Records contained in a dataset
(** ** Theorem *)

Lemma magnitude_wf a : normalized a -> magnitude 1 a.
Proof. intros ((H0 & H1 & H2 & H3) & H4 & _). unfold magnitude, M52, M48. lia. Qed.

(** C14. The operations of libsecp256k1 on field elements in five limbs of 52 bits are those
    of the integers modulo the prime, for all the magnitudes that the callers may reach:
    products and squares, sums, negation and small multiples with their magnitudes, the
    normalizations, the tests for zero and equality; the inverse inverts every element that
    is not zero, the square root finds a root exactly when there is one, and normalized
    elements survive their bytes and their storage form. *)
Theorem field_arithmetic a b : magnitude 8 a -> magnitude 8 b ->
  (magnitude 1 (secp256k1_fe_mul a b) /\ feq (fval (secp256k1_fe_mul a b)) (fval a * fval b)) /\
  (magnitude 1 (secp256k1_fe_sqr a) /\ feq (fval (secp256k1_fe_sqr a)) (fval a * fval a)) /\
  (magnitude 16 (secp256k1_fe_add a b) /\ fval (secp256k1_fe_add a b) = fval a + fval b) /\
  (magnitude 9 (secp256k1_fe_negate a 8) /\ feq (fval (secp256k1_fe_negate a 8)) (- fval a)) /\
  (forall k, 0 <= k <= 256 -> magnitude (8 * k) (secp256k1_fe_mul_int a k) /\ fval (secp256k1_fe_mul_int a k) = k * fval a) /\
  (normalized (secp256k1_fe_normalize a) /\ fval (secp256k1_fe_normalize a) = fval a mod prime /\ secp256k1_fe_normalize_var a = secp256k1_fe_normalize a) /\
  (magnitude 1 (secp256k1_fe_normalize_weak a) /\ feq (fval (secp256k1_fe_normalize_weak a)) (fval a)) /\
  (secp256k1_fe_normalizes_to_zero a = (fval a mod prime =? 0) /\ secp256k1_fe_normalizes_to_zero_var a = (fval a mod prime =? 0)) /\
  (~ feq (fval a) 0 -> feq (fval a * fval (secp256k1_fe_inv a)) 1) /\
  (let '(r, ok) := secp256k1_fe_sqrt a in
    (ok = true -> feq (fval r * fval r) (fval a)) /\ (forall y, feq (y * y) (fval a) -> ok = true)) /\
  (let n := secp256k1_fe_normalize a in
    secp256k1_fe_set_b32 (secp256k1_fe_get_b32 n) = (n, true) /\ secp256k1_fe_from_storage (secp256k1_fe_to_storage n) = n /\
    secp256k1_fe_is_zero n = (fval a mod prime =? 0) /\ secp256k1_fe_is_odd n = Z.odd (fval a mod prime) /\
    secp256k1_fe_cmp_var n (secp256k1_fe_normalize b) = compare_sign (fval a mod prime) (fval b mod prime) /\
    secp256k1_fe_equal n b = (fval a mod prime =? fval b mod prime)).
Proof.
  intros Ha Hb. split; [by apply fe_mul_spec |]. split; [by apply fe_sqr_spec |]. split; [by apply (add_limbs 8 8) |]. split.
  { destruct (negate_limbs 8 a ltac:(lia) Ha) as [Hm E]. split; [done |]. apply (feq_add_multiple _ _ 18). rewrite E. lia. }
  split; [intros k Hk; apply mul_int_limbs; (done || lia) |]. destruct (normalize_spec 8 a ltac:(lia) Ha) as [Hn En]. split; [split; [done |]; split; [done | by apply (normalize_var_eq 8)] |]. split; [by apply (weak_spec 8) |].
  split; [rewrite (normalizes_to_zero_var_eq 8), (normalizes_to_zero_spec 8) by (done || lia); done |]. split; [by apply fe_inverse |].
  split. { pose proof (sqrt_spec a Ha) as H. pose proof (sqrt_complete a) as Hc. destruct (secp256k1_fe_sqrt a) as [r ok]. destruct H as (_ & _ & Eok). split; [intros ->; by apply Z.eqb_eq | intros y Hy; exact (Hc y Ha Hy)]. }
  cbv zeta. destruct (normalize_spec 8 b ltac:(lia) Hb) as [Hn' En']. rewrite <- En, <- En'. split; [by apply b32_roundtrip |]. pose proof Hn as (Hc & H4 & _). split; [by apply storage_roundtrip |]. split; [unfold secp256k1_fe_is_zero; by apply zero_test; [| lia] |]. split; [apply is_odd_spec |].
  split; [by apply cmp_var_spec |]. rewrite (proj1 (equal_spec 8 _ b ltac:(lia) (magnitude_wf _ Hn) Hb)). by rewrite En, En', Z.mod_mod by done.
Qed.

Lemma field_arithmetic_witness : let a := Fe 3 0 0 0 M48 in feq (fval (secp256k1_fe_mul a a)) (fval a * fval a) /\ secp256k1_fe_normalizes_to_zero a = (fval a mod prime =? 0).
Proof.
  intros a. assert (Ha : magnitude 8 a) by (repeat split; vm_compute; discriminate). destruct (field_arithmetic a a Ha Ha) as ((_ & H1) & _ & _ & _ & _ & _ & _ & (H2 & _) & _). split; [exact H1 | exact H2].
Defined.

• [ACTION ITEM]: Print the data above exactly as it reads.

• [ANSWER SECTION]:
(** ** Theorem *)

Lemma magnitude_wf a : normalized a -> magnitude 1 a.
Proof. intros ((H0 & H1 & H2 & H3) & H4 & _). unfold magnitude, M52, M48. lia. Qed.

(** C14. The operations of libsecp256k1 on field elements in five limbs of 52 bits are those
    of the integers modulo the prime, for all the magnitudes that the callers may reach:
    products and squares, sums, negation and small multiples with their magnitudes, the
    normalizations, the tests for zero and equality; the inverse inverts every element that
    is not zero, the square root finds a root exactly when there is one, and normalized
    elements survive their bytes and their storage form. *)
Theorem field_arithmetic a b : magnitude 8 a -> magnitude 8 b ->
  (magnitude 1 (secp256k1_fe_mul a b) /\ feq (fval (secp256k1_fe_mul a b)) (fval a * fval b)) /\
  (magnitude 1 (secp256k1_fe_sqr a) /\ feq (fval (secp256k1_fe_sqr a)) (fval a * fval a)) /\
  (magnitude 16 (secp256k1_fe_add a b) /\ fval (secp256k1_fe_add a b) = fval a + fval b) /\
  (magnitude 9 (secp256k1_fe_negate a 8) /\ feq (fval (secp256k1_fe_negate a 8)) (- fval a)) /\
  (forall k, 0 <= k <= 256 -> magnitude (8 * k) (secp256k1_fe_mul_int a k) /\ fval (secp256k1_fe_mul_int a k) = k * fval a) /\
  (normalized (secp256k1_fe_normalize a) /\ fval (secp256k1_fe_normalize a) = fval a mod prime /\ secp256k1_fe_normalize_var a = secp256k1_fe_normalize a) /\
  (magnitude 1 (secp256k1_fe_normalize_weak a) /\ feq (fval (secp256k1_fe_normalize_weak a)) (fval a)) /\
  (secp256k1_fe_normalizes_to_zero a = (fval a mod prime =? 0) /\ secp256k1_fe_normalizes_to_zero_var a = (fval a mod prime =? 0)) /\
  (~ feq (fval a) 0 -> feq (fval a * fval (secp256k1_fe_inv a)) 1) /\
  (let '(r, ok) := secp256k1_fe_sqrt a in
    (ok = true -> feq (fval r * fval r) (fval a)) /\ (forall y, feq (y * y) (fval a) -> ok = true)) /\
  (let n := secp256k1_fe_normalize a in
    secp256k1_fe_set_b32 (secp256k1_fe_get_b32 n) = (n, true) /\ secp256k1_fe_from_storage (secp256k1_fe_to_storage n) = n /\
    secp256k1_fe_is_zero n = (fval a mod prime =? 0) /\ secp256k1_fe_is_odd n = Z.odd (fval a mod prime) /\
    secp256k1_fe_cmp_var n (secp256k1_fe_normalize b) = compare_sign (fval a mod prime) (fval b mod prime) /\
    secp256k1_fe_equal n b = (fval a mod prime =? fval b mod prime)).
Proof.
  intros Ha Hb. split; [by apply fe_mul_spec |]. split; [by apply fe_sqr_spec |]. split; [by apply (add_limbs 8 8) |]. split.
  { destruct (negate_limbs 8 a ltac:(lia) Ha) as [Hm E]. split; [done |]. apply (feq_add_multiple _ _ 18). rewrite E. lia. }
  split; [intros k Hk; apply mul_int_limbs; (done || lia) |]. destruct (normalize_spec 8 a ltac:(lia) Ha) as [Hn En]. split; [split; [done |]; split; [done | by apply (normalize_var_eq 8)] |]. split; [by apply (weak_spec 8) |].
  split; [rewrite (normalizes_to_zero_var_eq 8), (normalizes_to_zero_spec 8) by (done || lia); done |]. split; [by apply fe_inverse |].
  split. { pose proof (sqrt_spec a Ha) as H. pose proof (sqrt_complete a) as Hc. destruct (secp256k1_fe_sqrt a) as [r ok]. destruct H as (_ & _ & Eok). split; [intros ->; by apply Z.eqb_eq | intros y Hy; exact (Hc y Ha Hy)]. }
  cbv zeta. destruct (normalize_spec 8 b ltac:(lia) Hb) as [Hn' En']. rewrite <- En, <- En'. split; [by apply b32_roundtrip |]. pose proof Hn as (Hc & H4 & _). split; [by apply storage_roundtrip |]. split; [unfold secp256k1_fe_is_zero; by apply zero_test; [| lia] |]. split; [apply is_odd_spec |].
  split; [by apply cmp_var_spec |]. rewrite (proj1 (equal_spec 8 _ b ltac:(lia) (magnitude_wf _ Hn) Hb)). by rewrite En, En', Z.mod_mod by done.
Qed.

Lemma field_arithmetic_witness : let a := Fe 3 0 0 0 M48 in feq (fval (secp256k1_fe_mul a a)) (fval a * fval a) /\ secp256k1_fe_normalizes_to_zero a = (fval a mod prime =? 0).
Proof.
  intros a. assert (Ha : magnitude 8 a) by (repeat split; vm_compute; discriminate). destruct (field_arithmetic a a Ha Ha) as ((_ & H1) & _ & _ & _ & _ & _ & _ & (H2 & _) & _). split; [exact H1 | exact H2].
Defined.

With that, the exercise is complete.